BEGIN DATA SUPPLIED

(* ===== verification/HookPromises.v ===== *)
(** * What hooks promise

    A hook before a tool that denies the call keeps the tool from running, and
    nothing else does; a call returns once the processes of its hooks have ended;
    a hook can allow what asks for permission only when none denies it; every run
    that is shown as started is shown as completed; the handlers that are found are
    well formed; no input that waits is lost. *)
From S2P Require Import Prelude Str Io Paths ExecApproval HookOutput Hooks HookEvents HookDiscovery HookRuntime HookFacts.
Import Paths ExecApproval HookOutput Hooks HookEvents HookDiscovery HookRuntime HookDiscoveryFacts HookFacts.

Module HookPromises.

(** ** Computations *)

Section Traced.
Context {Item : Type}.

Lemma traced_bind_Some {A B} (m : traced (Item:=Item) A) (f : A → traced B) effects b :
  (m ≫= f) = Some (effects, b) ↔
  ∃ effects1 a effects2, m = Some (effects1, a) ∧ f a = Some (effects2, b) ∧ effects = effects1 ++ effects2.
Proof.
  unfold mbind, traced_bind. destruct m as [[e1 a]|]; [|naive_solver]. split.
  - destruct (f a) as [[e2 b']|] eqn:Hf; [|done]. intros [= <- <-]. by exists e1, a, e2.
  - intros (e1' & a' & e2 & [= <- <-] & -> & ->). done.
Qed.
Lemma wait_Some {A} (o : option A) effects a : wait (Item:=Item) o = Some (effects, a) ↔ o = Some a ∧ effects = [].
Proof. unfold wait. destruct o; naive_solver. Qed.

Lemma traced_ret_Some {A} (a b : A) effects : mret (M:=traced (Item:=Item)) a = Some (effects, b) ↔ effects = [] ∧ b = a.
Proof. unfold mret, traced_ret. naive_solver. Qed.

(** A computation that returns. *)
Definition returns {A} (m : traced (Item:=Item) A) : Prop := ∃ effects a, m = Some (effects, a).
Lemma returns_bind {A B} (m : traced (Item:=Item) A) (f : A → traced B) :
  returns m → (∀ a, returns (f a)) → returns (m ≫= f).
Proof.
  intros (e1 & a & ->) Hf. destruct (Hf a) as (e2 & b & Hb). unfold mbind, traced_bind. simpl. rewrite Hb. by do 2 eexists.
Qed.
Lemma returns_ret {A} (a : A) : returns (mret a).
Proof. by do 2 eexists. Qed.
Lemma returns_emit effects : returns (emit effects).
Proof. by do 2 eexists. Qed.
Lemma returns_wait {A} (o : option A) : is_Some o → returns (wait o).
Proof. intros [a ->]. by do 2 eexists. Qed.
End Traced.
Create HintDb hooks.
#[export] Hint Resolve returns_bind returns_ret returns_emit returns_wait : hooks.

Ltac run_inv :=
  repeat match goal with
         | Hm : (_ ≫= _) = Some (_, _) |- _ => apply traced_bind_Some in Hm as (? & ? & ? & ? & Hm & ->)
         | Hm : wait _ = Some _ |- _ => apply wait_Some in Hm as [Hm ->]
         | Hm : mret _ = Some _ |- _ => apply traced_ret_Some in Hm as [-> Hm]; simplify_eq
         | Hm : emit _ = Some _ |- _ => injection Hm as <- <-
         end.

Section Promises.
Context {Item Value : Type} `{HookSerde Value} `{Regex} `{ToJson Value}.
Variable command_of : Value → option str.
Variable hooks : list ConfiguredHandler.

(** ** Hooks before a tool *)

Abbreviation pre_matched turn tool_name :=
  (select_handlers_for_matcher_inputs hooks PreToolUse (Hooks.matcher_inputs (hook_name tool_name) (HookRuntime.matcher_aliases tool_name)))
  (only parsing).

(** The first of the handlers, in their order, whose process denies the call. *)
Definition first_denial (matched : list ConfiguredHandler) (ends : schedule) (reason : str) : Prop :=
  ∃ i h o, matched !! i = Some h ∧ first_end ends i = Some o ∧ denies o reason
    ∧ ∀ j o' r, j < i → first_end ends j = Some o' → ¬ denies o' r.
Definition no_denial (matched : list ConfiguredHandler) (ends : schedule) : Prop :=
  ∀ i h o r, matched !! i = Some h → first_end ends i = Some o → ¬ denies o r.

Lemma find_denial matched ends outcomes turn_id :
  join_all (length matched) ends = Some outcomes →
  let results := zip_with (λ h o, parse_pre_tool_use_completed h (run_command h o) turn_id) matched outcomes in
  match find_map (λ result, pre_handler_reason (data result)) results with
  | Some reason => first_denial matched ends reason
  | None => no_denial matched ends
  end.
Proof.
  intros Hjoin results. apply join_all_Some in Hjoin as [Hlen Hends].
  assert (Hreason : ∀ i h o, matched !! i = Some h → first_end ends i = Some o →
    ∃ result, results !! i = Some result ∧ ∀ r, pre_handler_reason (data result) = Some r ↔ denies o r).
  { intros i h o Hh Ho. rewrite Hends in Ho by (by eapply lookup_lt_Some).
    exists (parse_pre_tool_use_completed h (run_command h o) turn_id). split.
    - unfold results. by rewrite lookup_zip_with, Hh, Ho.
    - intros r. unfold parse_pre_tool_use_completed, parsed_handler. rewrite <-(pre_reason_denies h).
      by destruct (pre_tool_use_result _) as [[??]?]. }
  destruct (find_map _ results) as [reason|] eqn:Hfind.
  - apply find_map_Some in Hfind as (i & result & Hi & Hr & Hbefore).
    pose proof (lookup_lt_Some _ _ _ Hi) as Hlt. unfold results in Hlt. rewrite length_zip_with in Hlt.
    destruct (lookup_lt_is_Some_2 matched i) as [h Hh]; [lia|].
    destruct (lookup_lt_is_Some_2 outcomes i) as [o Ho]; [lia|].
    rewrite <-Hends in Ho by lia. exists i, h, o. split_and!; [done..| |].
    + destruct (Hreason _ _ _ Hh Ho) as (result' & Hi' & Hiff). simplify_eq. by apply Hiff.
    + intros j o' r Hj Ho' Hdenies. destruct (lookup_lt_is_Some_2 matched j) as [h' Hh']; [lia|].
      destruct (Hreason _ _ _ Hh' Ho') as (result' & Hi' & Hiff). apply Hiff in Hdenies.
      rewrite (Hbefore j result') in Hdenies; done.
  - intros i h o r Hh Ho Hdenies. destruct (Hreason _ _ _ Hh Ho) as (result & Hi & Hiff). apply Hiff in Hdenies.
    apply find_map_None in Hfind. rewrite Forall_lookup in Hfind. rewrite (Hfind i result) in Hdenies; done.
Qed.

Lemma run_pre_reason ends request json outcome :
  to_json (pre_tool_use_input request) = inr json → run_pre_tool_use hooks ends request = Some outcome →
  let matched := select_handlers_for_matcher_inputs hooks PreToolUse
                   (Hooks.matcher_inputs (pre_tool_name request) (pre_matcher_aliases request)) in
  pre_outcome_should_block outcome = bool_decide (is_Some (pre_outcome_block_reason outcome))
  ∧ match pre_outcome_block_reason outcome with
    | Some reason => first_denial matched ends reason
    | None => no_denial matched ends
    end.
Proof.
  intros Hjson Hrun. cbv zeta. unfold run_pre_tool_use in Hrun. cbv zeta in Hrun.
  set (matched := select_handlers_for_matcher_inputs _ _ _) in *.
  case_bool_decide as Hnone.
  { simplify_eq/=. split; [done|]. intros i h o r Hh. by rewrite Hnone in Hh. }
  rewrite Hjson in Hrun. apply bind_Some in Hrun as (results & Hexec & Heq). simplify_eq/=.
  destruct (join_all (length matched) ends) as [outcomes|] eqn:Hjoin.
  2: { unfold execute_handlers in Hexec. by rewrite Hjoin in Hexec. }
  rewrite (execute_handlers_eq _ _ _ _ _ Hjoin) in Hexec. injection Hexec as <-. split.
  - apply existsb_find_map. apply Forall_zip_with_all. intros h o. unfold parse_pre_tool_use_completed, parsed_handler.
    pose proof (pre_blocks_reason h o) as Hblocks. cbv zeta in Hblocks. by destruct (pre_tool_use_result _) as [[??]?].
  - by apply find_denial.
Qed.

END DATA SUPPLIED
BEGIN DATA SUPPLIED

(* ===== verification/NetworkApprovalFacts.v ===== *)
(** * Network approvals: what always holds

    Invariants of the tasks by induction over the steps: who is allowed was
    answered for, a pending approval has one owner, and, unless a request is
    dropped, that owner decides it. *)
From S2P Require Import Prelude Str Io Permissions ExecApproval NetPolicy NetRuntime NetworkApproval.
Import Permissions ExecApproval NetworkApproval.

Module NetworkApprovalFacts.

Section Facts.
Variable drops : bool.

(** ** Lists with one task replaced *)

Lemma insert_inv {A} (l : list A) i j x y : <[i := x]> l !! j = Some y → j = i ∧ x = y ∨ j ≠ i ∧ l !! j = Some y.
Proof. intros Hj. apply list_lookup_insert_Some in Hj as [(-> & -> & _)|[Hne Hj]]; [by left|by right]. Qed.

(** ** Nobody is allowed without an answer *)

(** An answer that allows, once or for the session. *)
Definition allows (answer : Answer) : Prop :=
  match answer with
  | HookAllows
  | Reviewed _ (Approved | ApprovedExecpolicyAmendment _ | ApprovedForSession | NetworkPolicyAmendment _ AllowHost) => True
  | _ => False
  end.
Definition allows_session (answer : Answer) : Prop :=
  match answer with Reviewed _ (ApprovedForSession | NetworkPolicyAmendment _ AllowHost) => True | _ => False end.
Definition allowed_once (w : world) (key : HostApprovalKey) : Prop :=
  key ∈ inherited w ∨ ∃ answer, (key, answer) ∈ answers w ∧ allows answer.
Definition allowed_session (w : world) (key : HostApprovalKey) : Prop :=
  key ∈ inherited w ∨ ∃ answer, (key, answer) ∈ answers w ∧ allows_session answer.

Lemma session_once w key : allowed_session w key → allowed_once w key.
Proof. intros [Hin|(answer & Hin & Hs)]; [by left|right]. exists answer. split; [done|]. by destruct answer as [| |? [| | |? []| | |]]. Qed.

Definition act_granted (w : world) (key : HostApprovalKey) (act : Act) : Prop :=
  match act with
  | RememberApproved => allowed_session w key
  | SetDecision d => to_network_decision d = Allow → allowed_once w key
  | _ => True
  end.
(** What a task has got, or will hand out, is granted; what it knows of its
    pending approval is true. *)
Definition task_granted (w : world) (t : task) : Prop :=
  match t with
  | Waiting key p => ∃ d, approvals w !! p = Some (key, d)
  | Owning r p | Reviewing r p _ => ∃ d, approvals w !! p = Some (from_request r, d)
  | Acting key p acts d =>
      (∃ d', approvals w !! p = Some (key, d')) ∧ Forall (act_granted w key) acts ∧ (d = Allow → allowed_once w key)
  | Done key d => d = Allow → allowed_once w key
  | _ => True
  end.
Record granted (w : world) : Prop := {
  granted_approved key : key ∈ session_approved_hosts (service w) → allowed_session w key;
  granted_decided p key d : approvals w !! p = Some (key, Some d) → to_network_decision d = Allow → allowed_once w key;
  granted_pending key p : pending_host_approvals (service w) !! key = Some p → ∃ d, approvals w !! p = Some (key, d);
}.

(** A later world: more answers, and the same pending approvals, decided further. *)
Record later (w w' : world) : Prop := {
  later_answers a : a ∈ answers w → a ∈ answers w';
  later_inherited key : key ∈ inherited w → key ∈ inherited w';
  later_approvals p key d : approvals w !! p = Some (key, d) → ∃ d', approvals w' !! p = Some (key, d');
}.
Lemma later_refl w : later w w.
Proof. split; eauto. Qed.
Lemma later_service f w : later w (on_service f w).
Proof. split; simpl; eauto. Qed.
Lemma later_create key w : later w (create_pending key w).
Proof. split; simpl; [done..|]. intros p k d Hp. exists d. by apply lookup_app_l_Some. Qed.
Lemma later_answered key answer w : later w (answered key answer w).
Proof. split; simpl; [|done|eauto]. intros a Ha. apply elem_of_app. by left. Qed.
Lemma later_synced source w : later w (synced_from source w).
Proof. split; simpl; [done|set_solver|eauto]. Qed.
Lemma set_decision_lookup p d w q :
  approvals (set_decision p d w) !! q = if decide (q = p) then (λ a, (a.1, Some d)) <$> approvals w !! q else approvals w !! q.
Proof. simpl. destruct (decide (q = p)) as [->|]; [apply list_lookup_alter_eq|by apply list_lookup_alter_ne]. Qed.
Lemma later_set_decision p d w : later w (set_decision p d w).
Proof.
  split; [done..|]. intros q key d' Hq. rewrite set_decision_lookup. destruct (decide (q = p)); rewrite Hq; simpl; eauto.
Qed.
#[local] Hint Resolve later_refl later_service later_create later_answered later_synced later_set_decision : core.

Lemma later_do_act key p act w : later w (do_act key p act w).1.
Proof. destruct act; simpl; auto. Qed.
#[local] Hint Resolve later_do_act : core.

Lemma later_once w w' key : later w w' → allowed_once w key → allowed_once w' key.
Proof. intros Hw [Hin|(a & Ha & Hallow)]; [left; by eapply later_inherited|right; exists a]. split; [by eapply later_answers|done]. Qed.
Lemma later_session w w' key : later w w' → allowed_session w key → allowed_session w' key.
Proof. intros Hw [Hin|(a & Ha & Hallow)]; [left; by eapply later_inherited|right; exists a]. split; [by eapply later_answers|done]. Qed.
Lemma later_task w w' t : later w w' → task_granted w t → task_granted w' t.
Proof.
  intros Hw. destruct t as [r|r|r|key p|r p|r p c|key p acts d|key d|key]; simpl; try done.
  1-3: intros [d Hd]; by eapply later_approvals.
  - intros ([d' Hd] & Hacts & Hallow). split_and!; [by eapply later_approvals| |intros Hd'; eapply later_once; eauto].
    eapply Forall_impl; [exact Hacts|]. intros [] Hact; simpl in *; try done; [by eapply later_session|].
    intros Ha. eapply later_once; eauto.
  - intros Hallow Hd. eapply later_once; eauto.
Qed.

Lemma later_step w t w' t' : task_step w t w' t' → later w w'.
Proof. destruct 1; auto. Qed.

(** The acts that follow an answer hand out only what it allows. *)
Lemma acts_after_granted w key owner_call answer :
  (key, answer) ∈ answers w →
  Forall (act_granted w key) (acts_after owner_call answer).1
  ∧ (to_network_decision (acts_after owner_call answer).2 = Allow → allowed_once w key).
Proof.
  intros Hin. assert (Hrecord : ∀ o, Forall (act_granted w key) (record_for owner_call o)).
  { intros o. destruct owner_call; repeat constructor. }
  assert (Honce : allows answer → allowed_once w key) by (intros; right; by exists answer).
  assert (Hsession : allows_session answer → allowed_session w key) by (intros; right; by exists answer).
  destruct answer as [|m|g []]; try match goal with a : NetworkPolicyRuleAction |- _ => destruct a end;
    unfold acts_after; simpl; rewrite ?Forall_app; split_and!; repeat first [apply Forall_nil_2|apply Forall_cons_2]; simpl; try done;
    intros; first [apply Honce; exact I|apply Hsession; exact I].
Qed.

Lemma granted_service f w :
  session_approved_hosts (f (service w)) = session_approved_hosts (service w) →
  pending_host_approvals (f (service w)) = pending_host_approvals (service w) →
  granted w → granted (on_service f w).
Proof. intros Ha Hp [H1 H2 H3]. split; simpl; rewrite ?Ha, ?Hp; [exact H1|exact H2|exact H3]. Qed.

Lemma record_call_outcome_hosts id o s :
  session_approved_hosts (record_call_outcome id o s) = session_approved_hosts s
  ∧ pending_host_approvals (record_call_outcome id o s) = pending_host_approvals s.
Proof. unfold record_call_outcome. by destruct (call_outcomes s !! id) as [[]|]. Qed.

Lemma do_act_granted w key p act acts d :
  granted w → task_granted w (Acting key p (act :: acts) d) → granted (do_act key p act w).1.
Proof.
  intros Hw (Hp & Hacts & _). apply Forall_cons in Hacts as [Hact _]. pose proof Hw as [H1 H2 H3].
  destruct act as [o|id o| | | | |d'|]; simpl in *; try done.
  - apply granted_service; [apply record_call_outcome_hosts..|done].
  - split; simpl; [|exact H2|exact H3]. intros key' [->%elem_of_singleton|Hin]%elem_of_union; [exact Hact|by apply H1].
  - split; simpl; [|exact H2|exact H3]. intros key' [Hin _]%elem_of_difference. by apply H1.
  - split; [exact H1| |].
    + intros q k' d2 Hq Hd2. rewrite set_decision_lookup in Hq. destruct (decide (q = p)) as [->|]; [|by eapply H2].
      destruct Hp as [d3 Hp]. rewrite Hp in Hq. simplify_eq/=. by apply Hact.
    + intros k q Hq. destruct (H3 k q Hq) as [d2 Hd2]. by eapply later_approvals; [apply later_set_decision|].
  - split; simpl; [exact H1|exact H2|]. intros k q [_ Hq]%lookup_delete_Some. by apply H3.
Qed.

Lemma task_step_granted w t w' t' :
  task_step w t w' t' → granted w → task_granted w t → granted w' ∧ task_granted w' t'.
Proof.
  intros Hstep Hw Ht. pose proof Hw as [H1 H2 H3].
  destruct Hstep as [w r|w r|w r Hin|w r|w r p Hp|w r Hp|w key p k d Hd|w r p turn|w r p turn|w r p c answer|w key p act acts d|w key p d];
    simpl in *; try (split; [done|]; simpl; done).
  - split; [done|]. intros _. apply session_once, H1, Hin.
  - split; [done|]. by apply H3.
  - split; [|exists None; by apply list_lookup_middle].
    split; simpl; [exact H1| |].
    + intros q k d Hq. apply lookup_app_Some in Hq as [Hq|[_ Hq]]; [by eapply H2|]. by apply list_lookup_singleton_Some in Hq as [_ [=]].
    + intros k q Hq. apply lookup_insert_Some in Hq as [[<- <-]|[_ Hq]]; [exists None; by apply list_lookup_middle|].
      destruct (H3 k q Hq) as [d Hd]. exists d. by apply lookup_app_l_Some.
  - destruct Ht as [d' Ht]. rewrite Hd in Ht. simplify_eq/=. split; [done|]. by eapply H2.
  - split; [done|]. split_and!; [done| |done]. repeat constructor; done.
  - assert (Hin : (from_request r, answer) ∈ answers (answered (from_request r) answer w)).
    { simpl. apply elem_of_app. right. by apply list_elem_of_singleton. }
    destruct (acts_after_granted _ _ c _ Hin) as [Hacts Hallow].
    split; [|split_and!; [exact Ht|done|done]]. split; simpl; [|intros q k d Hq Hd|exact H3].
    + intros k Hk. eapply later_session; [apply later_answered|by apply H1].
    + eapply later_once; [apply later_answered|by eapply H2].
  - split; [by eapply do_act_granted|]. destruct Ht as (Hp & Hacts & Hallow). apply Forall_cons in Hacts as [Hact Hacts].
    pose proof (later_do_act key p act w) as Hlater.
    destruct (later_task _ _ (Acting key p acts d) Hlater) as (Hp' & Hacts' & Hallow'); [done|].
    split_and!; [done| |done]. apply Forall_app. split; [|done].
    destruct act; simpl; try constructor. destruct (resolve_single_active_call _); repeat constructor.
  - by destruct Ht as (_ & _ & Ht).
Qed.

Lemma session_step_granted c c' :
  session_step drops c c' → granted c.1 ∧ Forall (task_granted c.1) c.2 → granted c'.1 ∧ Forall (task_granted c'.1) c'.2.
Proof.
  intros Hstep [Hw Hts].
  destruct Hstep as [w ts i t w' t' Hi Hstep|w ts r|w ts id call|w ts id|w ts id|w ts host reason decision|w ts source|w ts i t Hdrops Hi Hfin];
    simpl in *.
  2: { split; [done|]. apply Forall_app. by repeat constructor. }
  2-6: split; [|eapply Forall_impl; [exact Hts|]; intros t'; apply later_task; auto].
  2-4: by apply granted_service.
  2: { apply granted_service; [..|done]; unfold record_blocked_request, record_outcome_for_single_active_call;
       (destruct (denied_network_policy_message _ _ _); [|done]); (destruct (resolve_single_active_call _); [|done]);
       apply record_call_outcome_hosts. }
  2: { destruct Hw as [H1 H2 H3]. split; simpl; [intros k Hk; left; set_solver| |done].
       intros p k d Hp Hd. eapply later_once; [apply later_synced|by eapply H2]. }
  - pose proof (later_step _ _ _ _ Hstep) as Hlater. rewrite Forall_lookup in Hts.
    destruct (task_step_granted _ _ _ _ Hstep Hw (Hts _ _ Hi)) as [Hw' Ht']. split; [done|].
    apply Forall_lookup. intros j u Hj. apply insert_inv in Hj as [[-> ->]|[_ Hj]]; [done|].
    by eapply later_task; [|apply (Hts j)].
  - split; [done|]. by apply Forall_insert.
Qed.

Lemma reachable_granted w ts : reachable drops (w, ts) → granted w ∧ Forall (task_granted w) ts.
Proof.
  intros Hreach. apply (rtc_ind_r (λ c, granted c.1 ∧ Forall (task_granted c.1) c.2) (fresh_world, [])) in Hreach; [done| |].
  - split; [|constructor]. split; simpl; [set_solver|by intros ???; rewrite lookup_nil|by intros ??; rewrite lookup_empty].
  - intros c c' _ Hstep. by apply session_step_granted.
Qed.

END DATA SUPPLIED
BEGIN DATA SUPPLIED

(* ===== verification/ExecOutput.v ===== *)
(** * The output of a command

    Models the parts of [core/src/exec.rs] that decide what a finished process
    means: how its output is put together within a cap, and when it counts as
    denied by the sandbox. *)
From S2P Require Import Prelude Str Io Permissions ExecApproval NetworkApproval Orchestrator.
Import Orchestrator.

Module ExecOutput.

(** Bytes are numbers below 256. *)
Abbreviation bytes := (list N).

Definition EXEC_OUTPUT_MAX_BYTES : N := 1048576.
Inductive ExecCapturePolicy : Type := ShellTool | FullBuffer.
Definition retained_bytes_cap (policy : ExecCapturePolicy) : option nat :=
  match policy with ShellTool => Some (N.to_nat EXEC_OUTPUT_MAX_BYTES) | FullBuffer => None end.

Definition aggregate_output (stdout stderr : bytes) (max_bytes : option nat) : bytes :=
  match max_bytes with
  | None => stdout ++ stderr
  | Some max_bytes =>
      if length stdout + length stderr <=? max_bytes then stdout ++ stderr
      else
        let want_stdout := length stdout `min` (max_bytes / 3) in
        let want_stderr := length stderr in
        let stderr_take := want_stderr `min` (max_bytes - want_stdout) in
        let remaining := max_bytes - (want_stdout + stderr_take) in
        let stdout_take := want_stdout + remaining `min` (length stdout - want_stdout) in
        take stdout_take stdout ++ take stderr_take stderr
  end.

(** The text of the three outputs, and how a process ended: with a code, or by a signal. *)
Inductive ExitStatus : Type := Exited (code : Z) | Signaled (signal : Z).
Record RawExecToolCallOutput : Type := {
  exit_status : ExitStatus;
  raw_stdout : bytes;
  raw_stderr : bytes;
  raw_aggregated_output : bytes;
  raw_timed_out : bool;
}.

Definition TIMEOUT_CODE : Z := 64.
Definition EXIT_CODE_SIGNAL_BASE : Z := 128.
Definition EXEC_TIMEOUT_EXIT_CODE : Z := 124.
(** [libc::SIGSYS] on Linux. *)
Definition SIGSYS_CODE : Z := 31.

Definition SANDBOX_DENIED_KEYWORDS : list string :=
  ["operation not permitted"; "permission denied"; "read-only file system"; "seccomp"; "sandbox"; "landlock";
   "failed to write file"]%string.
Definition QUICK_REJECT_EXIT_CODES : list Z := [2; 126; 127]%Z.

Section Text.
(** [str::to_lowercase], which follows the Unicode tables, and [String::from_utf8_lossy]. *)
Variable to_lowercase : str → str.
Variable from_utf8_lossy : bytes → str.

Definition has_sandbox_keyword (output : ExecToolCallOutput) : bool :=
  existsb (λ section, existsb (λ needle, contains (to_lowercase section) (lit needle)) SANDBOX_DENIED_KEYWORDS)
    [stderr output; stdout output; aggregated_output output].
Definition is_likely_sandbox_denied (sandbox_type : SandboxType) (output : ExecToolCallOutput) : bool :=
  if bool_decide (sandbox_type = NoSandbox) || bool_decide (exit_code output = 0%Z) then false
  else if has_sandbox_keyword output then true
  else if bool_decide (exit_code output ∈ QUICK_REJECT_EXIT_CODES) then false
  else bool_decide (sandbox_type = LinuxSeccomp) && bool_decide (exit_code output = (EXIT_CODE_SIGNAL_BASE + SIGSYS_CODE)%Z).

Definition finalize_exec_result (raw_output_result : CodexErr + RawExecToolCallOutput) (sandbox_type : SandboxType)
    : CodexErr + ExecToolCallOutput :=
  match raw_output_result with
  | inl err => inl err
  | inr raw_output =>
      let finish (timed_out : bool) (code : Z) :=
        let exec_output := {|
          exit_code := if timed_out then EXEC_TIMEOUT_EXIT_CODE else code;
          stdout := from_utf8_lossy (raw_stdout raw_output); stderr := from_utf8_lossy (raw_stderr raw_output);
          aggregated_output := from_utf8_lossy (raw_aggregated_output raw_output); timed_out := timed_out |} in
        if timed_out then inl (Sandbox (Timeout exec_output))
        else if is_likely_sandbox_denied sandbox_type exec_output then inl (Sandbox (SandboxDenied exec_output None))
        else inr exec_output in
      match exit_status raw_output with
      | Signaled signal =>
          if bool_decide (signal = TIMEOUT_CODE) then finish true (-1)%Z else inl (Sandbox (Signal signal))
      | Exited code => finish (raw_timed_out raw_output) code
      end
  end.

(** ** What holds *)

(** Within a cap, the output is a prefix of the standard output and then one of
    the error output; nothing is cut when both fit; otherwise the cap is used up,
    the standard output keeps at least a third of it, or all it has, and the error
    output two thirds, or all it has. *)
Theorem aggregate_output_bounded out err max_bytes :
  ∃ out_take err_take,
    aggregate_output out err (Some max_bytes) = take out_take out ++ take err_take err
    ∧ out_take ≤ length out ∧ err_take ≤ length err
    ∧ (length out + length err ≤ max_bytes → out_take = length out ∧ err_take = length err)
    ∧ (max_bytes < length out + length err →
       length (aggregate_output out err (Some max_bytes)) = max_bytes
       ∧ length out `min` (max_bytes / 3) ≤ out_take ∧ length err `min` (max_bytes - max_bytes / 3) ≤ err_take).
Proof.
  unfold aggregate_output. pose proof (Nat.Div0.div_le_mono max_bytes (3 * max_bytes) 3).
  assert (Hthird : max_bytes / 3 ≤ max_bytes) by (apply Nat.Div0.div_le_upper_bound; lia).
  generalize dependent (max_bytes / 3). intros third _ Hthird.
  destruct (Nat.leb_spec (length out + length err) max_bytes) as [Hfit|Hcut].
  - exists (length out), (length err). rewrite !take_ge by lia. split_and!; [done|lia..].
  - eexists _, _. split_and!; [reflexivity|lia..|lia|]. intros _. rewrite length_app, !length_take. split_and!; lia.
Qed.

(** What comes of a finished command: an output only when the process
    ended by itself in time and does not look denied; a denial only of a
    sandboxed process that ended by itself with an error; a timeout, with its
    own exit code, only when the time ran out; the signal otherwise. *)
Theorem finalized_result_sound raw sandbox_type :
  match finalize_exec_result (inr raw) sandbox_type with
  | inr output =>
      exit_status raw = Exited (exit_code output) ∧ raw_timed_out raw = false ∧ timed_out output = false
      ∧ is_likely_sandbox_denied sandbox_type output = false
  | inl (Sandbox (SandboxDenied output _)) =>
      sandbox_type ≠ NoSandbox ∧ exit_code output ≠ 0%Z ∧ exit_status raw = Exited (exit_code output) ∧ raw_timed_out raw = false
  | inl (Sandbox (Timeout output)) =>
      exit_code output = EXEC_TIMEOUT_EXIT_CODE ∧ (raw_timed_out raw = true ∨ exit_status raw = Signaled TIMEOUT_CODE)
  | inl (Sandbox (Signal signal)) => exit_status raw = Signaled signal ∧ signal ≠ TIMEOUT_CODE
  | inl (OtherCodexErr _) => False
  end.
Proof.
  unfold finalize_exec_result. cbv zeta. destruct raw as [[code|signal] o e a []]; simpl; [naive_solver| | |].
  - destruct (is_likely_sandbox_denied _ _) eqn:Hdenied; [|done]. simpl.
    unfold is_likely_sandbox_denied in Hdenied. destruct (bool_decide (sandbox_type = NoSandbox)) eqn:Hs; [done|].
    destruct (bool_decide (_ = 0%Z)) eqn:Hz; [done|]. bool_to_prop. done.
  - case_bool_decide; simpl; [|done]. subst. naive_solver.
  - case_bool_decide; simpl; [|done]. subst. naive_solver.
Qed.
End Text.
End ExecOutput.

END DATA SUPPLIED

Begin with the line above that has "(* ===== verification/HookPromises.v ===== *)" and continue through the line that has "effects = [].", setting each one down exactly. Stop there.

SOLUTION
(* ===== verification/HookPromises.v ===== *)
(** * What hooks promise

    A hook before a tool that denies the call keeps the tool from running, and
    nothing else does; a call returns once the processes of its hooks have ended;
    a hook can allow what asks for permission only when none denies it; every run
    that is shown as started is shown as completed; the handlers that are found are
    well formed; no input that waits is lost. *)
From S2P Require Import Prelude Str Io Paths ExecApproval HookOutput Hooks HookEvents HookDiscovery HookRuntime HookFacts.
Import Paths ExecApproval HookOutput Hooks HookEvents HookDiscovery HookRuntime HookDiscoveryFacts HookFacts.

Module HookPromises.

(** ** Computations *)

Section Traced.
Context {Item : Type}.

Lemma traced_bind_Some {A B} (m : traced (Item:=Item) A) (f : A → traced B) effects b :
  (m ≫= f) = Some (effects, b) ↔
  ∃ effects1 a effects2, m = Some (effects1, a) ∧ f a = Some (effects2, b) ∧ effects = effects1 ++ effects2.
Proof.
  unfold mbind, traced_bind. destruct m as [[e1 a]|]; [|naive_solver]. split.
  - destruct (f a) as [[e2 b']|] eqn:Hf; [|done]. intros [= <- <-]. by exists e1, a, e2.
  - intros (e1' & a' & e2 & [= <- <-] & -> & ->). done.
Qed.
Lemma wait_Some {A} (o : option A) effects a : wait (Item:=Item) o = Some (effects, a) ↔ o = Some a ∧ effects = [].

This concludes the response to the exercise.